*TO DO:*
The full listing, copied exactly, is the required output.

*MATERIAL FOR THIS EXERCISE:*
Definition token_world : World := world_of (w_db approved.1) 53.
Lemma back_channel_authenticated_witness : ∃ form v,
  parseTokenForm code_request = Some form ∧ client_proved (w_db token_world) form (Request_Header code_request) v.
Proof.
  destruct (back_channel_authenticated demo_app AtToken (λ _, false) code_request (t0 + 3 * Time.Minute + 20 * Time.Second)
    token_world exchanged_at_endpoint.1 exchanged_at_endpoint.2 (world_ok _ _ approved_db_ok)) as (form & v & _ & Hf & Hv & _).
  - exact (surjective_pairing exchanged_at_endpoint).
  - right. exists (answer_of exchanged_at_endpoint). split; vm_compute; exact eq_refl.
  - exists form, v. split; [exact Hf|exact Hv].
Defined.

*ANSWER BOX:*
Definition token_world : World := world_of (w_db approved.1) 53.
Lemma back_channel_authenticated_witness : ∃ form v,
  parseTokenForm code_request = Some form ∧ client_proved (w_db token_world) form (Request_Header code_request) v.
Proof.
  destruct (back_channel_authenticated demo_app AtToken (λ _, false) code_request (t0 + 3 * Time.Minute + 20 * Time.Second)
    token_world exchanged_at_endpoint.1 exchanged_at_endpoint.2 (world_ok _ _ approved_db_ok)) as (form & v & _ & Hf & Hv & _).
  - exact (surjective_pairing exchanged_at_endpoint).
  - right. exists (answer_of exchanged_at_endpoint). split; vm_compute; exact eq_refl.
  - exists form, v. split; [exact Hf|exact Hv].
Defined.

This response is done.